TASK DESCRIPTION = Within the entries below, the lines from the one with "let '(js, w)" through the one with "ph = false ∧" are to be set down exactly, both ends kept.

THE DATA =
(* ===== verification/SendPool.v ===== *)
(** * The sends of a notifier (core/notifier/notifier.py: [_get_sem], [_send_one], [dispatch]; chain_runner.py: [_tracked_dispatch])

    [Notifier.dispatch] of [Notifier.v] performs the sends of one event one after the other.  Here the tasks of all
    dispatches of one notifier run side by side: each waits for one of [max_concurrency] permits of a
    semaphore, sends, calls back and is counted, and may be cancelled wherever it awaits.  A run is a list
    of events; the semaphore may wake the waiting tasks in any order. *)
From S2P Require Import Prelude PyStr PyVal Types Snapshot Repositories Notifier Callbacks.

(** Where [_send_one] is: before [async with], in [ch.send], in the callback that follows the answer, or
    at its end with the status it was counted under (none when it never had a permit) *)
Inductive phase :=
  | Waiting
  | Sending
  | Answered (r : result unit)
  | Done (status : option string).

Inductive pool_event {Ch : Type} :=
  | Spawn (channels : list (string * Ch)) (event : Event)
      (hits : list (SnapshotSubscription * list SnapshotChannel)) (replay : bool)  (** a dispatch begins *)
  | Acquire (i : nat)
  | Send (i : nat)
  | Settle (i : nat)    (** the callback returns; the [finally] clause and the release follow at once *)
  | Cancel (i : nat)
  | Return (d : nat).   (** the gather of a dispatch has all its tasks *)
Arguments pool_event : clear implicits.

...

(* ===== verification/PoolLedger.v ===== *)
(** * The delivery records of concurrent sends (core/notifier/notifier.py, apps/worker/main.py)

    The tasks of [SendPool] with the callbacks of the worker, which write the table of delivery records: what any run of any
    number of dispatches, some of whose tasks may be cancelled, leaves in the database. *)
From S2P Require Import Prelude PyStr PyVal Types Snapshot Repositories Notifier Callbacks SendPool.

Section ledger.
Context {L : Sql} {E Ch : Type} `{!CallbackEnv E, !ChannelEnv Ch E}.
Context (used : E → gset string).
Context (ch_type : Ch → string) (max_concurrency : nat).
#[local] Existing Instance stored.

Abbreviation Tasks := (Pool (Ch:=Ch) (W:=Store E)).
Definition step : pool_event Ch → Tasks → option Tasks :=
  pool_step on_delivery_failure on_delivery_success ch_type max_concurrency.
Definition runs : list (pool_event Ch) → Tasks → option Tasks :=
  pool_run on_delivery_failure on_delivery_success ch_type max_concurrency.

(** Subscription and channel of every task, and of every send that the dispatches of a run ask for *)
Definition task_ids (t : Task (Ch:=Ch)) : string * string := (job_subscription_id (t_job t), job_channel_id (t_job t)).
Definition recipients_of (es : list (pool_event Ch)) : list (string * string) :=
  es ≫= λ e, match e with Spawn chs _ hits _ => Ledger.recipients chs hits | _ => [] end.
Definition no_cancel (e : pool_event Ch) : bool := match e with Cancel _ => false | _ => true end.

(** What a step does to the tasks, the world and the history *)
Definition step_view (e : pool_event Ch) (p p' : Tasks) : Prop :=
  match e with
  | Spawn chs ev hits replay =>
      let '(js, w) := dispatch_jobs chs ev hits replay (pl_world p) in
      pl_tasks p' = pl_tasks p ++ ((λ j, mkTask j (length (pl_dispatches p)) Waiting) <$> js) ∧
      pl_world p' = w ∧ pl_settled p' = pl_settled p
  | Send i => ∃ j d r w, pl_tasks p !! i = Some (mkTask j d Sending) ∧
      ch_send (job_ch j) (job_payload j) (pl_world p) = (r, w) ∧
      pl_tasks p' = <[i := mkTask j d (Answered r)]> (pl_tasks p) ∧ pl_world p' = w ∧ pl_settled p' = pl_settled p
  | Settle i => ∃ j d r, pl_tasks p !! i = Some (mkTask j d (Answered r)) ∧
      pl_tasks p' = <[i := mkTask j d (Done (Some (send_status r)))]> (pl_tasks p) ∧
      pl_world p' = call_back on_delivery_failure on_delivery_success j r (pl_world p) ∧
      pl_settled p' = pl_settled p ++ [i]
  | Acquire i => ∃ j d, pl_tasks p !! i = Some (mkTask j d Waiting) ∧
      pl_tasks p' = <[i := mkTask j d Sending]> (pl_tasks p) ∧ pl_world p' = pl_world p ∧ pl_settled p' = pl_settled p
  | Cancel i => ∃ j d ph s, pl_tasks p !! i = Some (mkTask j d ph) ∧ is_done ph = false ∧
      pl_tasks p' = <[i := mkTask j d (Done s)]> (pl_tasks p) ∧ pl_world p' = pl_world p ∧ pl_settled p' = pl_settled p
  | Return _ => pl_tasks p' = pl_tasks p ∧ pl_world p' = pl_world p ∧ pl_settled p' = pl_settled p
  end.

EXPECTED ANSWER =
      let '(js, w) := dispatch_jobs chs ev hits replay (pl_world p) in
      pl_tasks p' = pl_tasks p ++ ((λ j, mkTask j (length (pl_dispatches p)) Waiting) <$> js) ∧
      pl_world p' = w ∧ pl_settled p' = pl_settled p
  | Send i => ∃ j d r w, pl_tasks p !! i = Some (mkTask j d Sending) ∧
      ch_send (job_ch j) (job_payload j) (pl_world p) = (r, w) ∧
      pl_tasks p' = <[i := mkTask j d (Answered r)]> (pl_tasks p) ∧ pl_world p' = w ∧ pl_settled p' = pl_settled p
  | Settle i => ∃ j d r, pl_tasks p !! i = Some (mkTask j d (Answered r)) ∧
      pl_tasks p' = <[i := mkTask j d (Done (Some (send_status r)))]> (pl_tasks p) ∧
      pl_world p' = call_back on_delivery_failure on_delivery_success j r (pl_world p) ∧
      pl_settled p' = pl_settled p ++ [i]
  | Acquire i => ∃ j d, pl_tasks p !! i = Some (mkTask j d Waiting) ∧
      pl_tasks p' = <[i := mkTask j d Sending]> (pl_tasks p) ∧ pl_world p' = pl_world p ∧ pl_settled p' = pl_settled p
  | Cancel i => ∃ j d ph s, pl_tasks p !! i = Some (mkTask j d ph) ∧ is_done ph = false ∧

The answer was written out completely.